Sunday Drinking: 4 June
This week I’m drinking a deliciously light Greek red that’s perfect for drinking while engaging in a Socratic dialogue.
- 'So where is Greek wine now?'
- 'If we were to use an analogy from the Odyssey I would say we could see the coastline of Ithaca but we haven't got round to slaughtering to suitors yet!'
That’s from an interview with Steve Daniel in the latest edition of wine shipper Hallgarten & Novum’s quarterly magazine Assemblage. Unless you’re in the trade, you probably don’t know Daniel but he has undoubtedly affected what you drink. Daniel was head buyer for wine merchant chain Oddbins in the 1980s and ‘90s and first pioneered Australian and then Chilean wines on the British high street. Daniel’s influence on the take up of New World wines over here makes him in my view far more important than Steven Spurrier, the man behind the Judgement of Paris tasting that I wrote about a couple of weeks ago.

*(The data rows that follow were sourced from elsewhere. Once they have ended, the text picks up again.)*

(** ** Creating records *)


(** The REST create paths validate: a request in which a required field
    is missing (or empty, or not numeric where a number is required) is
    answered with 400 and the list of the violated fields, and no record is
    created. *)
Lemma rest_create_validates (req : Request) (s : Store) :
  (trim (toString (get (body_ req) "name")) = ""
   \/ numericString (toString (get (body_ req) "salary")) = false
   \/ numericString (toString (get (body_ req) "age")) = false ->
   exists details : list FieldError,
     details <> [] /\
     (serve POST_api_employees req s).1 =
     {| status := 400%nat;
        body := JsonObject (errorBody (validationFailed 453 details)) |} /\
     (serve POST_api_employees req s).2 = s) /\
  (Movie <> None ->
   trim (toString (get (body_ req) "movie_title")) = "" ->
   exists details : list FieldError,
     details <> [] /\
     (serve POST_api_movies req s).1 =
     {| status := 400%nat;
        body := JsonObject (errorBody (validationFailed 523 details)) |} /\
     (serve POST_api_movies req s).2 = s).
Proof.
  split.
  - intros H.
    assert (validationResult (runChains employeeChains req) <> []) as Hne.
    { rewrite employee_validation. cbv zeta. apply app_not_nil.
      destruct H as [H|[H|H]]; rewrite H; cbn [String.eqb];
        repeat match goal with |- context [if ?b then _ else _] => destruct b end;
        discriminate. }
    exists (validationResult (runChains employeeChains req)). split; [exact Hne|].
    assert (handler POST_api_employees req (initial s) =
            (Threw (validationFailed 453 (validationResult (runChains employeeChains req))),
             initial s)) as Hh.
    { unfold handler, postEmployees.
      rewrite bool_decide_eq_false_2 by exact Hne. reflexivity. }
    rewrite (serve_threw _ _ _ _ _ Hh). split; reflexivity.
  - intros HC H. destruct Movie_cases as [HM|HM]; [contradiction|].
    assert (validationResult (runChains movieChains req) <> []) as Hne.
    { rewrite movie_validation. cbv zeta. apply app_not_nil.
      rewrite H. discriminate. }
    exists (validationResult (runChains movieChains req)). split; [exact Hne|].
    assert (handler POST_api_movies req (initial s) =
            (Threw (validationFailed 523 (validationResult (runChains movieChains req))),
             initial s)) as Hh.
    { unfold handler, postMovies, ensureMovieConn. rewrite HM.
      unfold bind, ret. rewrite bool_decide_eq_false_2 by exact Hne. reflexivity. }
    rewrite (serve_threw _ _ _ _ _ Hh). split; reflexivity.
Qed.

(** The UI create path does not: on a configured store every request
    creates a record and is redirected to the home page. *)
Lemma ui_create_unvalidated (req : Request) (s : Store) :
  Movie <> None ->
  exists d : Doc,
    props d = assign [("movie_id", get (body_ req) "movie_id");
                      ("movie_title", castString (get (body_ req) "movie_title"));
                      ("Released", castString (get (body_ req) "Released"))] ∅ /\
    (serve POST_ui_movie_new req s).1 = {| status := 302%nat; body := Redirect "/" |} /\
    movies (serve POST_ui_movie_new req s).2 = movies s ++ [d].
Proof.
  intros HC. destruct Movie_cases as [HM|HM]; [contradiction|].
  eexists. split; [|split].
  3:{ run HM. reflexivity. }
  - reflexivity.
  - run HM. reflexivity.
Qed.

(** * Further properties of the routes *)

Lemma updateFirst_no_match f g l :
  List.find (matches f) l = None -> updateFirst f g l = l.
Proof.
  induction l as [|a l IH]; simpl; [reflexivity|].
  destruct (matches f a); [discriminate|].
  intros H. now rewrite IH.
Qed.

Lemma fmap_find_None (g : Doc -> Doc) f l :
  g <$> List.find (matches f) l = None -> List.find (matches f) l = None.
Proof. destruct (List.find (matches f) l); [discriminate|reflexivity]. Qed.

(** Closing the cases in which nothing matched: the collection is the one
    before. *)
Ltac unmatched :=
  repeat match goal with
    | H : existsb (matches ?f) ?l = false |- _ =>
        rewrite (removeFirst_no_match f l H) in *; clear H
    | H : _ <$> List.find (matches ?f) ?l = None |- _ =>
        rewrite (updateFirst_no_match f _ l (fmap_find_None _ f l H)) in *; clear H
    end.

(** Case analysis that also settles the test of [deletedCount]. *)
Ltac cases := repeat (branch; cbn [Nat.eqb]; stores).

(** Running a route up to the error handler, then through it. *)
Ltac run_route HM :=
  unfold_routes; rewrite ?HM;
  cbv [bind ret throw onModel find findOne findById findOneAndUpdate deleteOne create
       res_status res_json res_send res_render res_redirect res_end initial withStore
       Employee];
  cbn [fst snd store res sent status body];
  rewrite ?castQuery_QAll, ?castQuery_movieIdFilter, ?castQuery_targetFilter,
    ?castQuery_title, ?castQuery_QId, ?castFields_movie_set, ?newDocument_movie;
  cbn [fst snd store res sent status body].

Ltac handled :=
  rewrite ?errorHandler_run; cbn [fst snd store res sent status body];
  cbv [statusOf notFound missingTarget validationFailed runtimeError httpError newError
       err_status].


(** A request answered with an error status (400 or above) leaves both
    collections as they were. *)
Theorem errors_change_nothing (r : Route) (req : Request) (s : Store) :
  (400 <= status (serve r req s).1)%nat ->
  employees (serve r req s).2 = employees s /\
  movies (serve r req s).2 = movies s.
Proof.
  destruct Movie_cases as [HM|HM]; destruct r; run HM; stores; cases;
    unmatched; simpl; intros Hs; try lia; split; reflexivity.
Qed.

(** The log of the calls made on the models only grows, by at most two
    calls per request; two calls are made only by a [POST /api/employees]
    that creates a record (the creation, then the listing of all
    employees). *)
Theorem store_calls (r : Route) (req : Request) (s : Store) :
  exists l : list StoreCall,
    calls (serve r req s).2 = calls s ++ l /\
    (length l <= 2)%nat /\
    (length l = 2%nat ->
     r = POST_api_employees /\ status (serve r req s).1 = 200%nat).
Proof.
  destruct Movie_cases as [HM|HM]; destruct r; run HM; stores; cases;
    first [ exists []; split; [now rewrite app_nil_r|]; simpl; split; [lia|discriminate]
          | eexists; split; [reflexivity|]; simpl; split; [lia|discriminate]
          | eexists; split; [rewrite <- app_assoc; reflexivity|];
            simpl; split; [lia|intros _; split; reflexivity] ].
Qed.

(** ** What a delete and an update do to the record they find *)

Lemma removeFirst_split f l :
  existsb (matches f) l = true ->
  exists pre d post,
    l = pre ++ d :: post /\
    Forall (fun x => matches f x = false) pre /\
    matches f d = true /\
    removeFirst f l = pre ++ post.
Proof.
  induction l as [|a l IH]; simpl; [discriminate|].
  destruct (matches f a) eqn:Ha; simpl.
  - intros _. exists [], a, l. auto.
  - intros H. destruct (IH H) as (pre & d & post & -> & Hpre & Hd & Hr).
    exists (a :: pre), d, post. rewrite Hr. auto.
Qed.

Lemma updateFirst_split f g l d :
  List.find (matches f) l = Some d ->
  exists pre post,
    l = pre ++ d :: post /\
    Forall (fun x => matches f x = false) pre /\
    matches f d = true /\
    updateFirst f g l = pre ++ g d :: post.
Proof.
  induction l as [|a l IH]; simpl; [discriminate|].
  destruct (matches f a) eqn:Ha.
  - intros H. injection H as <-. exists [], l. auto.
  - intros H. destruct (IH H) as (pre & post & -> & Hpre & Hd & Hr).
    exists (a :: pre), post. rewrite Hr. auto.
Qed.

Lemma matches_QId id d : matches (QId id) d = true <-> castObjectId id = Some (_id d).
Proof.
  simpl. destruct (castObjectId id) as [oid|]; [|split; discriminate].
  rewrite String.eqb_eq. split; [now intros -> | now intros [= ->]].
Qed.

Lemma existsb_uncastable (f : query) (l : list Doc) :
  (forall d, matches f d = false) -> existsb (matches f) l = false.
Proof.
  intros H. induction l as [|a l IH]; simpl; [reflexivity|]. now rewrite H, IH.
Qed.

Not all of Daniel’s innovations were so successful, however. I worked at Oddbins first in Leeds and later West London at the turn of the millennium and I remember wine arriving on delivery day that had all of us scratching our heads. The labels were entirely in Greek, not a Latin letter to be seen. I asked Daniel about this nearly 20 years later and the problem was that he can speak and read Greek so he didn’t realise that nobody else would be able to decipher the script. He fell in love with the country in his teens and now has a house on Santorini and part-owns a brewery there. Even when the labels were in Latin script, the wines were still pretty incomprehensible with grape varieties like assyrtiko, xinomavro and agiorgitiko. Compared with Aussie shiraz, Chilean chardonnay and Argentine malbec they were a tough sell especially as they were generally around £10 or over. But they were wonderful wines and great favourites among the staff. I can still remember the shelf talker for Gaia Estate red as ‘sturdier than Robert Mitchum’s trouser press.’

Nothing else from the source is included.